DATASET EXTRACT —
(** * sqlite-structure: the description of a SQLite database's structure

    A shallow embedding of [src/index.ts].  [getStructure] runs four
    families of catalog queries through a [Storage] function and folds the
    rows into a tree of tables, columns and indexes.

    The storage is the only effect of the program: it is modelled as a
    function that threads a state and either throws or returns rows.  The
    SQL text the program sends is part of the program as well; its meaning
    over SQLite's pragma functions is given in [Module Engine]. *)

From Stdlib Require Import ZArith Ascii String Floats.SpecFloat.
From Stdlib Require OrdersEx.
From stdpp Require Import base option list list_monad sorting strings pretty
  gmap.

Open Scope string_scope.
Open Scope list_scope.

(** ** JavaScript values *)

(** A JavaScript number is an IEEE-754 double: a signed zero, a signed
    infinity, NaN, or a finite [(-1)^s * m * 2^e]. *)
Definition number : Type := spec_float.

Definition NaN : number := S754_nan.

(** The number that holds the integer [z]. *)
Definition number_of_Z (z : Z) : number :=
  match z with
  | Z0 => S754_zero false
  | Zpos p => S754_finite false p 0
  | Zneg p => S754_finite true p 0
  end.

(** The value of the number [n] is the integer [z], whichever mantissa and
    exponent the number is written with. *)
Definition number_is_Z (n : number) (z : Z) : Prop :=
  match n with
  | S754_zero _ => z = 0%Z
  | S754_finite s m e =>
      ((if s then Z.neg m else Z.pos m) * 2 ^ Z.max 0 e
       = z * 2 ^ Z.max 0 (- e))%Z
  | S754_infinity _ | S754_nan => False
  end.

(** [type Value = string | number | null] *)
Inductive Value : Type :=
  | VString (s : string)
  | VNumber (n : number)
  | VNull.

(** The value an integer of the catalog arrives as. *)
Definition integer (z : Z) : Value := VNumber (number_of_Z z).

(** What a property access yields: a [Value], or [undefined] ([None]) when
    the object has no such property. *)
Definition JsVal : Type := option Value.

(** [type Row = Record<string, Value>] *)
Abbreviation Row := (gmap string Value).

(** ECMAScript's ToBoolean on a number: [+0], [-0] and NaN are false. *)
Definition number_truthy (n : number) : bool :=
  match n with
  | S754_zero _ => false
  | S754_nan => false
  | S754_infinity _ => true
  | S754_finite _ _ _ => true
  end.

(** The source's [!!v]: ToBoolean of [v]. *)
Definition truthy (v : JsVal) : bool :=
  match v with
  | None => false
  | Some VNull => false
  | Some (VString s) => negb (String.eqb s "")
  | Some (VNumber n) => number_truthy n
  end.

(** ** Queries *)

(** [type Query<A = any> = { sql: string, values: unknown[] }] *)
Record Query : Type := mkQuery {
  sql : string;
  values : list JsVal;
}.

Definition nl : string := String "010"%char EmptyString.

(** A double-quoted SQL identifier. *)
Definition dq (s : string) : string :=
  String "034"%char s +:+ String "034"%char EmptyString.

(** Modelled from the spec: the tag [sql] is imported from the package
    sql-template-tag, which is not under src/.  As the spec requires of the
    per-table queries, an interpolated value is never written into the
    text: the literal chunks of the template are joined with the
    placeholder [?] and the interpolated values are collected, in order, as
    the bound parameters. *)
Definition sql_tag (strings : list string) (vals : list JsVal) : Query :=
  {| sql := String.concat "?" strings; values := vals |}.

(** The literal chunks of the four templates. *)
Definition pragmaTableListStrings : list string :=
  [ nl +:+
    "    select " +:+ dq "schema" +:+ ", " +:+ dq "name" +:+ ", " +:+ dq "type"
      +:+ ", " +:+ dq "wr" +:+ ", " +:+ dq "strict" +:+ nl +:+
    "    from pragma_table_list()" +:+ nl +:+
    "    where " +:+ dq "schema" +:+ " not like 'temp' and " +:+ dq "name"
      +:+ " not like 'sqlite_%'" +:+ nl +:+
    "    order by " +:+ dq "schema" +:+ ", " +:+ dq "name" +:+ nl +:+
    "  " ].

Definition pragmaTableInfoStrings : list string :=
  [ nl +:+
    "    select " +:+ dq "name" +:+ ", " +:+ dq "type" +:+ ", " +:+ dq "notnull"
      +:+ ", " +:+ dq "dflt_value" +:+ ", " +:+ dq "pk" +:+ nl +:+
    "    from pragma_table_info( ";
    ", ";
    " )" +:+ nl +:+
    "    order by " +:+ dq "name" +:+ nl +:+
    "  " ].

Definition pragmaIndexListStrings : list string :=
  [ nl +:+
    "    select " +:+ dq "name" +:+ ", " +:+ dq "unique" +:+ ", " +:+ dq "origin"
      +:+ ", " +:+ dq "partial" +:+ nl +:+
    "    from pragma_index_list( ";
    ", ";
    " )" +:+ nl +:+
    "    order by " +:+ dq "name" +:+ nl +:+
    "  " ].

Definition pragmaIndexInfoStrings : list string :=
  [ nl +:+
    "    select " +:+ dq "name" +:+ " from" +:+ nl +:+
    "    pragma_index_info( ";
    ", ";
    " )" +:+ nl +:+
    "    order by " +:+ dq "seqno" +:+ nl +:+
    "  " ].

Definition pragmaTableListQuery : Query :=
  sql_tag pragmaTableListStrings [].

(** The three query functions take an object with a [name] and a [schema];
    [getStructure] passes a row, or a fresh object made of two property
    reads. *)
Record Named : Type := mkNamed {
  named_name : JsVal;
  named_schema : JsVal;
}.

Definition Named_of_row (r : Row) : Named :=
  {| named_name := r !! "name"; named_schema := r !! "schema" |}.

Definition pragmaTableInfoQuery (table : Named) : Query :=
  sql_tag pragmaTableInfoStrings [named_name table; named_schema table].

Definition pragmaIndexListQuery (table : Named) : Query :=
  sql_tag pragmaIndexListStrings [named_name table; named_schema table].

Definition pragmaIndexInfoQuery (index : Named) : Query :=
  sql_tag pragmaIndexInfoStrings [named_name index; named_schema index].

(** ** The storage and its effects *)

(** A computation over the storage's state [S] that throws an [E] or
    returns an [A]. *)
Definition M (S E A : Type) : Type := S → (E + A) * S.

Section monad.
Context {S E : Type}.

Definition ret {A} (a : A) : M S E A := λ s, (inr a, s).

Definition bind {A B} (m : M S E A) (k : A → M S E B) : M S E B :=
  λ s, match m s with
       | (inl e, s') => (inl e, s')
       | (inr a, s') => k a s'
       end.

(** [Array.prototype.map] with a callback that has effects: the
    elements are visited from left to right and a throw of the callback
    ends the loop. *)
Fixpoint map_array {A B} (f : A → M S E B) (l : list A) : M S E (list B) :=
  match l with
  | [] => ret []
  | x :: l' =>
      bind (f x) (λ y, bind (map_array f l') (λ ys, ret (y :: ys)))
  end.
End monad.

Notation "'let*' x := m 'in' k" := (bind m (λ x, k))
  (at level 10, x name, m at level 100, k at level 200,
   format "'[v' 'let*'  x  :=  m  'in' '/' k ']'").

(** [type Storage = (query: Query) => Array<Row>] *)
Definition Storage (S E : Type) : Type := Query → M S E (list Row).

(** ** The structure *)

(** [type IndexColumn = PragmaIndexInfo]: the row as the storage gave it. *)
Abbreviation IndexColumn := Row (only parsing).

Record Index : Type := mkIndex {
  index_name : JsVal;
  unique : bool;
  origin : JsVal;
  partial : bool;
  index_columns : list IndexColumn;
}.

Record Column : Type := mkColumn {
  column_name : JsVal;
  type : JsVal;
  notNull : bool;
  defaultValue : JsVal;
  primaryKey : JsVal;
}.

Record Table : Type := mkTable {
  schema : JsVal;
  name : JsVal;
  table_type : JsVal;
  withoutRowid : bool;
  strict : bool;
  columns : list Column;
  indexes : list Index;
}.

Definition Structure : Type := list Table.

Section getStructure.
Context {S E : Type}.

Definition exec (storage : Storage S E) (query : Query) : M S E (list Row) :=
  storage query.

Definition getStructure (storage : Storage S E) : M S E Structure :=
  let* tables := exec storage pragmaTableListQuery in
  map_array (λ table : Row,
    let schema := table !! "schema" in
    let* indexes :=
      (let* rows := exec storage (pragmaIndexListQuery (Named_of_row table)) in
       map_array (λ index : Row,
         let* columns :=
           exec storage (pragmaIndexInfoQuery
             {| named_name := index !! "name"; named_schema := schema |}) in
         ret {| index_name := index !! "name";
                unique := truthy (index !! "unique");
                origin := index !! "origin";
                partial := truthy (index !! "partial");
                index_columns := columns |}) rows) in
    let* columns :=
      (let* rows := exec storage (pragmaTableInfoQuery (Named_of_row table)) in
       ret (map (λ column : Row,
         {| column_name := column !! "name";
            type := column !! "type";
            notNull := truthy (column !! "notnull");
            defaultValue := column !! "dflt_value";
            primaryKey := column !! "pk" |}) rows)) in
    ret {| schema := schema;
           name := table !! "name";
           table_type := table !! "type";
           withoutRowid := truthy (table !! "wr");
           strict := truthy (table !! "strict");
           columns := columns;
           indexes := indexes |}) tables.
End getStructure.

WHAT TO WORK ON — Begin at the line above that has "defaultValue := column" and stop after the line that has "withoutRowid := truthy", copying each line exactly and adding nothing else.

RESPONSE BOX —
            defaultValue := column !! "dflt_value";
            primaryKey := column !! "pk" |}) rows)) in
    ret {| schema := schema;
           name := table !! "name";
           table_type := table !! "type";
           withoutRowid := truthy (table !! "wr");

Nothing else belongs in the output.